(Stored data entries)
- Opening Delimiter -
(** * cocobase-go: the query builder, the client's token state, request
    signing and the realtime connection, embedded from the Go sources.

    Sources embedded here:
    - [cocobase/query.go]    QueryBuilder, OrBuilder, Build, APIError
    - [cocobase/types.go]    Client, Connection, constants
    - [cocobase/client.go]   NewClient, SetToken, GetToken, IsAuthenticated, request
    - [cocobase/auth.go]     InitAuth, Login, Register, Logout, GetCurrentUser,
                             UpdateUser, mergeData
    - [cocobase/documents.go] GetDocument, CreateDocument, UpdateDocument,
                             DeleteDocument, ListDocuments, QueryDocuments
    - [cocobase/realtime.go] WatchCollection read loop, Close, IsClosed
    - [storage/memory.go]    MemoryStorage
    - [storage/file.go]      FileStorage

    Go strings are byte strings: [string] (a list of [ascii]).  Go maps are
    [gmap]s; a [range] over a map visits every entry once in an order the
    language leaves open, so a loop over a map takes the visiting order as
    an argument that is a permutation of the map's entries.  Go's [int] is
    taken at 64 bits with its wrap-around written out.  Where it matters
    that the builder is reached through a pointer and that Go maps are
    references, the objects live in a heap ([heap]). *)

From Stdlib Require Import ZArith Ascii String List.
From stdpp Require Import base tactics option list gmap strings pretty sorting.

Local Open Scope string_scope.
Local Open Scope list_scope.
Local Open Scope Z_scope.
Local Open Scope stdpp_scope.

(** ** Pieces of the Go standard library the sources call *)

Module strings.

(** [strings.Join(elems, sep)] *)
Definition Join (elems : list string) (sep : string) : string :=
  String.concat sep elems.

(** [strings.Cut(s, sep)] for a one-byte separator: the text before and
    after the first occurrence of [sep], or [None] when there is none. *)
Fixpoint Cut (sep : ascii) (s : string) : option (string * string) :=
  match s with
  | EmptyString => None
  | String c s' =>
      if decide (c = sep) then Some (EmptyString, s')
      else match Cut sep s' with
           | Some (before, after) => Some (String c before, after)
           | None => None
           end
  end.

(** [strings.SplitN(s, sep, 2)] for a one-byte separator: at most two
    pieces, the second one being the unsplit remainder. *)
Definition SplitN2 (s : string) (sep : ascii) : list string :=
  match Cut sep s with
  | Some (before, after) => [before; after]
  | None => [s]
  end.

(** [strings.Split(s, sep)] for a one-byte separator: the pieces between
    the occurrences of [sep]; one (empty) piece for the empty string. *)
Fixpoint Split (s : string) (sep : ascii) : list string :=
  match s with
  | EmptyString => [EmptyString]
  | String c s' =>
      if decide (c = sep) then EmptyString :: Split s' sep
      else match Split s' sep with
           | piece :: pieces => String c piece :: pieces
           | [] => [String c EmptyString]
           end
  end.

(** [strings.IndexByte(s, c) >= 0] *)
Fixpoint has_byte (c : ascii) (s : string) : bool :=
  match s with
  | EmptyString => false
  | String c' s' => bool_decide (c' = c) || has_byte c s'
  end.

(** [strings.CutPrefix(s, prefix)] *)
Fixpoint CutPrefix (s prefix : string) : option string :=
  match prefix, s with
  | EmptyString, _ => Some s
  | String p prefix', String c s' =>
      if decide (c = p) then CutPrefix s' prefix' else None
  | String _ _, EmptyString => None
  end.

(** [strings.Replace(s, old, new, 1)] for a non-empty [old]: the first
    occurrence of [old] is replaced. *)
Fixpoint Replace1 (s old new : string) : string :=
  match CutPrefix s old with
  | Some rest => new +:+ rest
  | None => match s with
            | EmptyString => EmptyString
            | String c s' => String c (Replace1 s' old new)
            end
  end.

(** [strings.TrimSuffix(s, "/")] *)
Fixpoint TrimSuffix_slash (s : string) : string :=
  match s with
  | EmptyString => EmptyString
  | String c EmptyString => if decide (c = "/"%char) then EmptyString else s
  | String c s' => String c (TrimSuffix_slash s')
  end.

End strings.

Module fmt.

(** The dynamic values ([interface{}]) the callers of the query builder
    pass: strings, ints, booleans and nil.  Floats and composite values
    are left out; the printing verb is all the builder applies to them. *)
Inductive Value : Type :=
| VNil
| VBool (b : bool)
| VInt (n : Z)
| VString (s : string).

(** [fmt.Sprintf("%d", n)] *)
Definition Sprint_d (n : Z) : string := pretty n.

(** [fmt.Sprintf("%v", v)] *)
Definition Sprint_v (v : Value) : string :=
  match v with
  | VNil => "<nil>"
  | VBool true => "true"
  | VBool false => "false"
  | VInt n => Sprint_d n
  | VString s => s
  end.

End fmt.

Module url.

Definition byte_in (lo hi c : ascii) : bool :=
  ((N_of_ascii lo <=? N_of_ascii c) && (N_of_ascii c <=? N_of_ascii hi))%N.

(** [shouldEscape(c, encodeQueryComponent)]: everything but the
    unreserved characters of RFC 3986 section 2.3 is escaped. *)
Definition shouldEscape (c : ascii) : bool :=
  if byte_in "a" "z" c || byte_in "A" "Z" c || byte_in "0" "9" c then false
  else if bool_decide (c = "-"%char) || bool_decide (c = "_"%char)
          || bool_decide (c = "."%char) || bool_decide (c = "~"%char) then false
  else true.

(** [upperhex[n]] for [n < 16] *)
Definition upperhex (n : N) : ascii :=
  match n with
  | 0 => "0" | 1 => "1" | 2 => "2" | 3 => "3" | 4 => "4" | 5 => "5"
  | 6 => "6" | 7 => "7" | 8 => "8" | 9 => "9" | 10 => "A" | 11 => "B"
  | 12 => "C" | 13 => "D" | 14 => "E" | _ => "F"
  end%N%char.

(** What [escape] writes for one byte in [encodeQueryComponent] mode. *)
Definition escape_byte (c : ascii) : string :=
  if bool_decide (c = " "%char) then "+"
  else if shouldEscape c then
    String "%" (String (upperhex (N.shiftr (N_of_ascii c) 4))
               (String (upperhex (N.land (N_of_ascii c) 15)) EmptyString))
  else String c EmptyString.

(** [url.QueryEscape(s)] *)
Fixpoint QueryEscape (s : string) : string :=
  match s with
  | EmptyString => EmptyString
  | String c s' => escape_byte c +:+ QueryEscape s'
  end.

(** [url.Values] is [map[string][]string]. *)
Abbreviation Values := (gmap string (list string)).

(** [v[key]]: the nil slice for a key that is not there. *)
Definition at_key (v : Values) (key : string) : list string :=
  default [] (v !! key).

(** [v.Add(key, value)]: [v[key] = append(v[key], value)] *)
Definition Add (key value : string) (v : Values) : Values :=
  <[key := at_key v key ++ [value]]> v.

(** The keys of [v] in the order [slices.Sort] leaves them. *)
Definition sorted_keys (v : Values) : list string :=
  merge_sort String.le (map_to_list v).*1.

(** The (key, value) pairs in the order [Encode] writes them: keys
    sorted, the values of one key in slice order. *)
Definition Encode_pairs (v : Values) : list (string * string) :=
  k ← sorted_keys v; pair k <$> at_key v k.

Definition Encode_pair (kv : string * string) : string :=
  QueryEscape kv.1 +:+ "=" +:+ QueryEscape kv.2.

(** [v.Encode()] *)
Definition Encode (v : Values) : string :=
  strings.Join (Encode_pair <$> Encode_pairs v) "&".

(** *** Reading a query string back *)

(** The [key=value] components of a query string: its pieces between the
    ampersands, none for the empty string. *)
Definition components (s : string) : list string :=
  if decide (s = "") then [] else strings.Split s "&".

(** The query string [s] carries the pair [key=value] (both escaped). *)
Definition emits (s key value : string) : Prop :=
  Encode_pair (key, value) ∈ components s.

(** The query string [s] carries a parameter named [key]. *)
Definition has_param (s key : string) : Prop :=
  ∃ value, emits s key value.

Definition hex_value (c : ascii) : N :=
  (if byte_in "0" "9" c then N_of_ascii c - 48
   else if byte_in "A" "F" c then N_of_ascii c - 55
   else N_of_ascii c - 87)%N.

(** The inverse of [QueryEscape] on what it writes (the decoding half of
    [url.QueryUnescape], without its error cases). *)
Fixpoint unescape (s : string) : string :=
  match s with
  | EmptyString => EmptyString
  | String "%" (String h (String l rest)) =>
      String (ascii_of_N (16 * hex_value h + hex_value l)) (unescape rest)
  | String "+" rest => String " " (unescape rest)
  | String c rest => String c (unescape rest)
  end.

End url.

(** ** cocobase/query.go *)

Module query.
Import fmt url.

Record QueryBuilder : Type := mkQueryBuilder {
  filters : gmap string string;
  orFilters : gmap string (list string);
  limit : Z;
  offset : Z;
  sort : string;
  order : string
}.

Definition set_filters (f : gmap string string → gmap string string)
    (qb : QueryBuilder) : QueryBuilder :=
  mkQueryBuilder (f (filters qb)) (orFilters qb) (limit qb) (offset qb)
                 (sort qb) (order qb).

Definition set_orFilters
    (f : gmap string (list string) → gmap string (list string))
    (qb : QueryBuilder) : QueryBuilder :=
  mkQueryBuilder (filters qb) (f (orFilters qb)) (limit qb) (offset qb)
                 (sort qb) (order qb).

(** Go's [int]: 64 bits, two's complement. *)
Definition int_wrap (z : Z) : Z := (z + 2^63) mod 2^64 - 2^63.
Definition int_range (z : Z) : Prop := - 2^63 ≤ z < 2^63.

Definition NewQuery : QueryBuilder :=
  mkQueryBuilder ∅ ∅ 0 0 "" "".

(** Every method below has a pointer receiver, mutates the builder and
    returns the same pointer: a function from the builder's state
    before the call to its state after. *)

Definition Where (field : string) (value : Value) : QueryBuilder → QueryBuilder :=
  set_filters <[field := Sprint_v value]>.

Definition Equals (field : string) (value : Value) : QueryBuilder → QueryBuilder :=
  Where field value.

Definition NotEquals (field : string) (value : Value) : QueryBuilder → QueryBuilder :=
  let key := field +:+ "_ne" in
  set_filters <[key := Sprint_v value]>.

Definition GreaterThan (field : string) (value : Value) : QueryBuilder → QueryBuilder :=
  let key := field +:+ "_gt" in
  set_filters <[key := Sprint_v value]>.

Definition GreaterThanOrEqual (field : string) (value : Value) : QueryBuilder → QueryBuilder :=
  let key := field +:+ "_gte" in
  set_filters <[key := Sprint_v value]>.

Definition LessThan (field : string) (value : Value) : QueryBuilder → QueryBuilder :=
  let key := field +:+ "_lt" in
  set_filters <[key := Sprint_v value]>.

Definition LessThanOrEqual (field : string) (value : Value) : QueryBuilder → QueryBuilder :=
  let key := field +:+ "_lte" in
  set_filters <[key := Sprint_v value]>.

Definition Between (field : string) (min max : Value) (qb : QueryBuilder) : QueryBuilder :=
  LessThanOrEqual field max (GreaterThanOrEqual field min qb).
- Closing Delimiter -
▶ _WHAT IS NEEDED_: All that belongs in the answer is the run of lines above from the line containing "(** The keys" through the line containing "(** The [key=value]", exactly as written.

▶ _RESULT OF THIS TASK_:
(** The keys of [v] in the order [slices.Sort] leaves them. *)
Definition sorted_keys (v : Values) : list string :=
  merge_sort String.le (map_to_list v).*1.

(** The (key, value) pairs in the order [Encode] writes them: keys
    sorted, the values of one key in slice order. *)
Definition Encode_pairs (v : Values) : list (string * string) :=
  k ← sorted_keys v; pair k <$> at_key v k.

Definition Encode_pair (kv : string * string) : string :=
  QueryEscape kv.1 +:+ "=" +:+ QueryEscape kv.2.

(** [v.Encode()] *)
Definition Encode (v : Values) : string :=
  strings.Join (Encode_pair <$> Encode_pairs v) "&".

(** *** Reading a query string back *)

(** The [key=value] components of a query string: its pieces between the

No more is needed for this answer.